SOURCE DATA section start

(** * CRT client application: session bootstrapping, connectivity
      monitoring and OAuth callbacks

    A shallow embedding of the TypeScript sources

    - [lib/supabase.ts]: the stub client, [clearSupabaseAuth],
      [checkSupabaseDB], [checkSupabaseAuth];
    - [lib/facebookAuth.ts]: [checkFacebookLoginStatus],
      [handleFacebookStatusChange], [loginWithFacebook],
      [getFacebookUserInfo], [getFacebookPages], [checkLoginState];
    - [App.tsx]: the two boot effects, [initializeAuth], [handleRetry],
      [handleForceReset], the auth-state listener, the route table and
      what the component renders;
    - [components/ConnectionStatus.tsx]: [checkSupabaseConnection],
      [getRetryDelay], [handleRetry], the network handlers, the timer
      callback and the banner;
    - [components/FacebookLoginButton.tsx]: [checkLoginState] and its
      status callback;
    - [pages/FacebookCallback.tsx] and [pages/InstagramCallback.tsx]:
      the two callback effects.

    Conventions.  A React component is a record of its [useState] cells;
    a setter call is a record update.  An [async] function is embedded as
    the function of what it is answered; where scheduling matters (module
    [App]) it is cut at its [await]s, and the sequential run is the
    composition of the pieces.  Everything the hosted backend, the browser
    clock or [Math.random] answers is an input.  Thrown values are [Exn]
    records, [null] and [undefined] included; blocks with [try]/[catch]
    are written in the small monad [M].  Sums and products of fractions
    are rounded to the nearest double ([toDouble]). *)

From Stdlib Require Import String Ascii List Bool Arith ZArith QArith Lia.
From Stdlib Require Import DecimalString Lqa Qround.
From Stdlib Require DecimalPos DecimalN.
Import ListNotations.
Local Close Scope Q_scope.
Local Open Scope string_scope.
Local Open Scope list_scope.

Set Implicit Arguments.

(* ================================================================== *)
(** * JavaScript values and helpers *)
(* ================================================================== *)

Module JS.

(** A thrown or returned value.  Of a value that is not [null] or
    [undefined], [isError] is the answer of [e instanceof Error] and
    [message] is [e.message].  JavaScript lets [null] and [undefined] be
    thrown too: reading a property of such a value raises a [TypeError],
    whose message (the engine's wording) is [typeError]. *)
Inductive Exn : Type :=
| mkExn (isError : bool) (message : string)
| Nullish (typeError : string).

(** [e instanceof Error]: false of [null] and [undefined]. *)
Definition isError (e : Exn) : bool :=
  match e with
  | mkExn b _ => b
  | Nullish _ => false
  end.

(** [e.message] of a value that is an object: the [error] field of an
    answer, which the code reads only after testing it for truth. *)
Definition message (e : Exn) : string :=
  match e with
  | mkExn _ m => m
  | Nullish _ => ""
  end.

(** [new Error(msg)] *)
Definition newError (msg : string) : Exn := mkExn true msg.

(** [s.includes(needle)] *)
Fixpoint includes (s needle : string) : bool :=
  if String.prefix needle s then true
  else match s with
       | EmptyString => false
       | String _ rest => includes rest needle
       end.

(** [s || dflt] on strings: the empty string is falsy. *)
Definition orElse (s dflt : string) : string :=
  if String.eqb s "" then dflt else s.

(** [o || dflt] when [o] may be [null]/[undefined]. *)
Definition optOrElse (o : option string) (dflt : string) : string :=
  match o with
  | Some s => orElse s dflt
  | None => dflt
  end.

(** [`${n}`] for a non-negative integer [n]. *)
Definition showNat (n : nat) : string := NilZero.string_of_uint (Nat.to_uint n).
Definition showN (n : N) : string := NilZero.string_of_uint (N.to_uint n).

(** [arr.slice(-k)] *)
Definition sliceLast {A : Type} (k : nat) (l : list A) : list A :=
  skipn (length l - k) l.

(** [err instanceof Error ? err.message : dflt] *)
Definition messageOr (e : Exn) (dflt : string) : string :=
  if isError e then message e else dflt.

(** ** Numbers

    A JavaScript number is a binary64 double.  The integers this code
    computes with are far below [2^53] and are kept as [nat], [N] or [Z];
    where it multiplies or adds fractions, the exact result is rounded to
    the nearest double, ties to the even significand.  Magnitudes are
    taken in units of [2^-1074], the smallest positive double: there
    every double is an integer, any integer below [2^53] and from then on
    every multiple of [2^(log2 - 52)].  Overflow to [Infinity], at
    [2^1024], is not modelled. *)

(** The nearest integer, ties to even. *)
Definition roundHalfEven (m : Q) : Z :=
  let f := Qfloor m in
  match Qcompare (m - inject_Z f) (1 # 2) with
  | Lt => f
  | Gt => (f + 1)%Z
  | Eq => if Z.even f then f else (f + 1)%Z
  end.

(** The exponent of the distance between neighbouring doubles at the
    scaled magnitude [s]. *)
Definition spacing (s : Q) : Z := Z.max 0 (Z.log2 (Qfloor s) - 52).

Definition roundScaled (s : Q) : Z :=
  (roundHalfEven (s / inject_Z (2 ^ spacing s)) * 2 ^ spacing s)%Z.

Definition roundMagnitude (q : Q) : Q :=
  (inject_Z (roundScaled (q * inject_Z (2 ^ 1074))) / inject_Z (2 ^ 1074))%Q.

(** The double nearest to [q]: the value of an arithmetic operation
    whose exact result is [q]. *)
Definition toDouble (q : Q) : Q :=
  match Qcompare q 0 with
  | Lt => (- roundMagnitude (- q))%Q
  | _ => roundMagnitude q
  end.

(** The outcome of a call that may throw. *)
Inductive Res (A : Type) : Type :=
| Ok (a : A)
| Throw (e : Exn).
Arguments Ok {A} a.
Arguments Throw {A} e.

(** Statements over a mutable state [S]: a state transformer that also
    says whether the statement completed or threw.  State changes made
    before a [throw] stay, as setter calls do. *)
Definition M (S A : Type) : Type := S -> Res A * S.

Definition ret {S A} (a : A) : M S A := fun s => (Ok a, s).
Definition throw {S A} (e : Exn) : M S A := fun s => (Throw e, s).
Definition bind {S A B} (m : M S A) (k : A -> M S B) : M S B :=
  fun s => match m s with
           | (Ok a, s') => k a s'
           | (Throw e, s') => (Throw e, s')
           end.
Definition modify {S} (f : S -> S) : M S unit := fun s => (Ok tt, f s).
Definition gets {S A} (f : S -> A) : M S A := fun s => (Ok (f s), s).

(** [try { m } catch (e) { h e }] *)
Definition tryCatch {S A} (m : M S A) (h : Exn -> M S A) : M S A :=
  fun s => match m s with
           | (Ok a, s') => (Ok a, s')
           | (Throw e, s') => h e s'
           end.

Definition exec {S A} (m : M S A) (s : S) : S := snd (m s).

End JS.
(** ** The history given to the model *)

(** C4, on the code: conversation 1 holds 20 earlier turns when Alice
    sends her question, so it holds 21 once the question is stored.  Both
    SendMessage and StreamChat give the model the 20 earliest turns, that
    is all the earlier turns and not the question just asked, whereas the
    20 most recent turns are the earlier turns but the first, followed by
    the question. *)
Theorem history_is_the_oldest_twenty :
  let req := mkSendMessageRequest june in
  let asked := stored_message long_db 1001 1 "user" june in
  let sent := SendMessage (steady_env kyoto []) 1 1 req long_state in
  let streamed :=
    StreamChat (steady_env kyoto [RecvChunk "Try Kyoto."; RespClosed]) 1 1
      june (fun _ => None) long_state in
  length (filter (fun m => in_conversation 1 m && visible m)
            (messages (with_message asked long_db))) = 21%nat
  /\ ai_log (snd sent) = [map to_ai_message earlier_turns]
  /\ ai_log (snd streamed) = [map to_ai_message earlier_turns]
  /\ fst (fst sent) = (Some asked, Some (Message.mk 22 1 "assistant"
                                          "Try Kyoto." 1003 1003 None))
  /\ map to_ai_message (spec_recent_history 20 1 (with_message asked long_db))
     = map to_ai_message (tl earlier_turns)
       ++ [schema.mkMessage schema.User june]
  /\ map to_ai_message earlier_turns
     <> map to_ai_message
          (spec_recent_history 20 1 (with_message asked long_db)).
Proof.
  cbv zeta. repeat split; try (vm_compute; reflexivity).
  vm_compute. discriminate.
Qed.

(** * Further properties of the services, the handlers and the middleware *)

(** ** Sorting, windows and fresh keys *)


Section Lists.
Context {T : Type}.

Lemma firstn_In n (l : list T) y : In y (firstn n l) -> In y l.
Proof.
  revert n. induction l as [|a l IH]; intros [|n]; cbn; try tauto.
  intros [->|H]; eauto.
Qed.

Lemma skipn_In n (l : list T) y : In y (skipn n l) -> In y l.
Proof.
  revert n. induction l as [|a l IH]; intros [|n]; cbn; try tauto.
  intros H; eauto.
Qed.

SOURCE DATA section end

### GOAL OF THE EXERCISE
Show every line of the data in which the word "intros" appears.

### EXPECTED ANSWER
  revert n. induction l as [|a l IH]; intros [|n]; cbn; try tauto.
  intros [->|H]; eauto.
  revert n. induction l as [|a l IH]; intros [|n]; cbn; try tauto.
  intros H; eauto.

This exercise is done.